(** * Ransomware detection service: behavioural scorer and fusion engine

    A shallow embedding of [src/behav_model.py] ([_compute_behav_score],
    [predict_behav]) and of the fusion part of [src/app.py]
    ([risk_band_from_prob], [combine_model_outputs]).

    Python floats are IEEE 754 binary64 numbers, and so are Rocq's primitive
    floats: scores, thresholds and weights are computed here with the very
    operations the interpreter uses.  Exceptions are values of [exn] carried
    by the [result] monad; [try ... except Exception] is a [match] on it. *)

From Stdlib Require Import ZArith List Floats String Ascii Lia Bool.
From stdpp Require Import base option list gmap strings.

Set Warnings "-inexact-float".
Local Open Scope string_scope.
Local Open Scope list_scope.
Local Open Scope Z_scope.

(** ** Exceptions and the error monad *)

Inductive exn : Type :=
  | ValueError
  | TypeError
  | OverflowError
  | ZeroDivisionError
  | RuntimeError (msg : string)
  | OtherError (msg : string).

Inductive result (A : Type) : Type :=
  | Ok (a : A)
  | Err (e : exn).
Arguments Ok {A} a.
Arguments Err {A} e.

#[export] Instance result_ret : MRet result := fun _ a => Ok a.
#[export] Instance result_bind : MBind result := fun _ _ f m =>
  match m with
  | Ok a => f a
  | Err e => Err e
  end.
#[export] Instance result_fmap : FMap result := fun _ _ f m =>
  match m with
  | Ok a => Ok (f a)
  | Err e => Err e
  end.

Definition is_ok {A} (m : result A) : bool :=
  match m with Ok _ => true | Err _ => false end.

(** ** Python values held by a cell of a data frame *)

Inductive value : Type :=
  | VNone
  | VBool (b : bool)
  | VInt (z : Z)
  | VFloat (f : float)
  | VStr (s : string).

(** [bool(v)]: [None], [False], zero and the empty string are falsy; NaN is
    truthy, since it differs from zero. *)
Definition truthy (v : value) : bool :=
  match v with
  | VNone => false
  | VBool b => b
  | VInt z => negb (Z.eqb z 0)
  | VFloat f => negb (f =? 0)%float
  | VStr s => negb (String.eqb s "")
  end.

(** [a or b] with [b] already evaluated. *)
Definition py_or (a b : value) : value :=
  if truthy a then a else b.

(** [a or <rhs>] where the right operand is only evaluated, and may only
    raise, when [a] is falsy. *)
Definition py_or_lazy (a : value) (rhs : result value) : result value :=
  if truthy a then Ok a else rhs.

(** *** [float(x)] *)

(** An integer rounded to the nearest binary64 number, ties to even. *)
Definition float_of_Z (z : Z) : float :=
  SF2Prim (binary_normalize prec emax z 0 false).

Module FloatLiteral.
(** The ASCII text accepted by [float(str)]: surrounding white space, a
    sign, then [inf], [infinity], [nan] in any case, or a decimal number
    with an optional exponent; single underscores may separate digits.
    Text with a character beyond ASCII is read through the interpreter's
    Unicode tables (other white space, other decimal digits), which this
    reading leaves out: what is stated of the outcome on text is stated of
    ASCII text. *)

(** The white space [float] strips from ASCII text: tab, line feed,
    vertical tab, form feed, carriage return and space. *)
Definition is_space (c : ascii) : bool :=
  let n := N_of_ascii c in
  ((9 <=? n) && (n <=? 13) || (n =? 32))%N.

Definition is_digit (c : ascii) : bool :=
  let n := N_of_ascii c in ((48 <=? n) && (n <=? 57))%N.

Definition digit_val (c : ascii) : Z := Z.of_N (N_of_ascii c) - 48.

Definition lower (c : ascii) : ascii :=
  let n := N_of_ascii c in
  if ((65 <=? n) && (n <=? 90))%N then ascii_of_N (n + 32) else c.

[WHAT THE TASK REQUIRES]
In the entries above, find the line with "Python floats are" and the line with "(** [a or <rhs>]", then set down exactly those two and every line between them, nothing else.

[SOLVED EXERCISE]
    Python floats are IEEE 754 binary64 numbers, and so are Rocq's primitive
    floats: scores, thresholds and weights are computed here with the very
    operations the interpreter uses.  Exceptions are values of [exn] carried
    by the [result] monad; [try ... except Exception] is a [match] on it. *)

From Stdlib Require Import ZArith List Floats String Ascii Lia Bool.
From stdpp Require Import base option list gmap strings.

Set Warnings "-inexact-float".
Local Open Scope string_scope.
Local Open Scope list_scope.
Local Open Scope Z_scope.

(** ** Exceptions and the error monad *)

Inductive exn : Type :=
  | ValueError
  | TypeError
  | OverflowError
  | ZeroDivisionError
  | RuntimeError (msg : string)
  | OtherError (msg : string).

Inductive result (A : Type) : Type :=
  | Ok (a : A)
  | Err (e : exn).
Arguments Ok {A} a.
Arguments Err {A} e.

#[export] Instance result_ret : MRet result := fun _ a => Ok a.
#[export] Instance result_bind : MBind result := fun _ _ f m =>
  match m with
  | Ok a => f a
  | Err e => Err e
  end.
#[export] Instance result_fmap : FMap result := fun _ _ f m =>
  match m with
  | Ok a => Ok (f a)
  | Err e => Err e
  end.

Definition is_ok {A} (m : result A) : bool :=
  match m with Ok _ => true | Err _ => false end.

(** ** Python values held by a cell of a data frame *)

Inductive value : Type :=
  | VNone
  | VBool (b : bool)
  | VInt (z : Z)
  | VFloat (f : float)
  | VStr (s : string).

(** [bool(v)]: [None], [False], zero and the empty string are falsy; NaN is
    truthy, since it differs from zero. *)
Definition truthy (v : value) : bool :=
  match v with
  | VNone => false
  | VBool b => b
  | VInt z => negb (Z.eqb z 0)
  | VFloat f => negb (f =? 0)%float
  | VStr s => negb (String.eqb s "")
  end.

(** [a or b] with [b] already evaluated. *)
Definition py_or (a b : value) : value :=
  if truthy a then a else b.

(** [a or <rhs>] where the right operand is only evaluated, and may only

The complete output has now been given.